How To Check for Duplicate Content Penalties on Your Website for SEO

by Dave Crader

Don't be a copy cat

Ever had your content stolen? It recently happened to us and we certainly did not appreciate it. We spend hours writing well-researched original articles because that’s what our readers deserve. You won’t find any rewriting here. The downside to this, as we recently discovered, is becoming a target for copyright infringement. Luckily, we were able to get the copied content removed in this case, but I doubt it will always be so easy. In this post we’ll go over a few options you have if this ever happens to you, and we’ll help you identify duplicate content on your own site that you may not even know existed.

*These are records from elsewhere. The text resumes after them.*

(** *** The default environment *)

(** A default environment that is the text of some entries. *)
Record default_text (kvs : list (list Z * list Z)) : Prop := {
  def_text : default_env = text_of 0 kvs ++ [0];
  def_lines : lines_ok 0 kvs;
  def_some : kvs <> [];
  def_fits : Z.of_nat (length default_env) <= ENV_SIZE;
  def_slots : Z.of_nat (length kvs) < CONFIG_ENV_MIN_ENTRIES;
}.

Lemma default_ok kvs s st : default_text kvs -> permissive (env_htab st) ->
  exists h, defaulted s st = Some (set_ready true (set_htab h st)) /\ represents h (foldl set_or_delete ∅ kvs).
Proof.
  intros [Ht Hl Hne Hfit Hsl] Hp. unfold set_default_env. destruct (Z.ltb_spec ENV_SIZE (Z.of_nat (length default_env))); [lia|].
  set (flags := match s with Some _ => _ | None => _ end).
  assert (Hfl : (Z.land flags H_NOCLEAR =? 0) = true).
  { unfold flags. destruct s as [s|]; [|done]. by destruct (default 0 (head s) =? 33). }
  pose proof prime_fuel_enough as Hf. clearbody flags.
  assert (Hlen : Z.of_nat (length default_env) = Z.of_nat (length (text_of 0 kvs) + 1)) by (rewrite Ht, length_app; done).
  assert (Hsz : 0 < Z.of_nat (length default_env) < 2 ^ 31) by (unfold ENV_SIZE, CONFIG_ENV_SIZE, ENV_HEADER_SIZE in *; lia).
  destruct (import_table prime_fuel (env_htab st) (Z.of_nat (length default_env)) Hp Hsz Hf) as (h1 & Htab & Hr1 & Ht1 & Hs1).
  assert (Hslots : Z.of_nat (length kvs) < import_slots (Z.of_nat (length default_env))).
  { unfold import_slots, CONFIG_ENV_MIN_ENTRIES, CONFIG_ENV_MAX_ENTRIES in *.
    pose proof (Z.div_pos (Z.of_nat (length default_env)) 8). lia. }
  destruct (himport_ok strdup callback_init flags_init Hdup Hcb 0 ltac:(done) ltac:(done) prime_fuel flags kvs 0 (env_htab st) h1 ∅
    default_env (Z.of_nat (length default_env))) as (h' & Hi & Hr'); try done.
  - rewrite Nat2Z.id, take_ge by done. by rewrite Ht.
  - change (Z.land 0 H_NOCLEAR =? 0) with true in Htab. by rewrite Hfl.
  - lia.
  - rewrite Hi. cbn [mbind option_bind]. exists h'. split; [done|]. by destruct kvs.
Qed.

(** *** The block *)

(** What an export of a map leaves: the text of its listing, filled up with NULs, and
    its check sum in front. *)
Definition data_of (kvs : list (list Z * list Z)) : list Z := export_buffer 0 ENV_SIZE kvs [].

Definition image_of (m : gmap (list Z) (list Z)) (image : list Z) : Prop :=
  exists kvs, listing m kvs /\ needed 0 kvs <= ENV_SIZE /\ image = le32 (crc32_of 0 (data_of kvs)) ++ data_of kvs.

Lemma text_bytes kvs : Forall (fun kv => text_ok kv.1 /\ text_ok kv.2) kvs -> Forall is_u8 (text_of 0 kvs).
Proof.
  assert (Ht : forall a, text_ok a -> Forall is_u8 a) by (intros a Ha; eapply Forall_impl; [exact Ha|]; unfold is_u8; lia).
  unfold text_of. induction 1 as [|kv kvs [Hk Hv] Hkvs IH]; [constructor|]. cbn [flat_map]. apply Forall_app. split; [|done].
  unfold line. apply Forall_app. split; [by apply Ht|]. constructor; [unfold is_u8; lia|].
  apply Forall_app. split; [|repeat constructor; unfold is_u8; lia]. by apply Ht, escape_text; [right|].
Qed.

Lemma listing_texts m kvs : listing m kvs -> values_ok m -> names_ok 0 m -> Forall (fun kv => text_ok kv.1 /\ text_ok kv.2) kvs.
Proof.
  intros (_ & _ & Hiff) Hv Hn. apply Forall_forall. intros [k v] Hin. apply Hiff in Hin. split; [|by apply (Hv k)].
  apply (Hn k v Hin).
Qed.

There are a lot of misconceptions about Google’s duplicate content penalty, so let me explain the basics before we dive in.

Duplicate Content Off-Site

A lot of duplicate content is created by scraper websites known as ‘autoblogs.’ Autoblogs are set-up by low-life scumbags who don’t have the creative skill to write their own material. These autoblogs are configured to scrape your website and steal your content almost instantly after you’ve posted it. This confuses search engine spiders because they don’t know which site is the source of the original content. If the spiders crawl the autoblog before crawling your website they will think the autoblog is the original source and you are the copier. If the spiders crawl your content before crawling the autoblog, you should be safe from penalties. It’s not as clean cut as that, but that’s the general idea. Either way, it’s worth your time to proactively pursue content thieves just to be safe. 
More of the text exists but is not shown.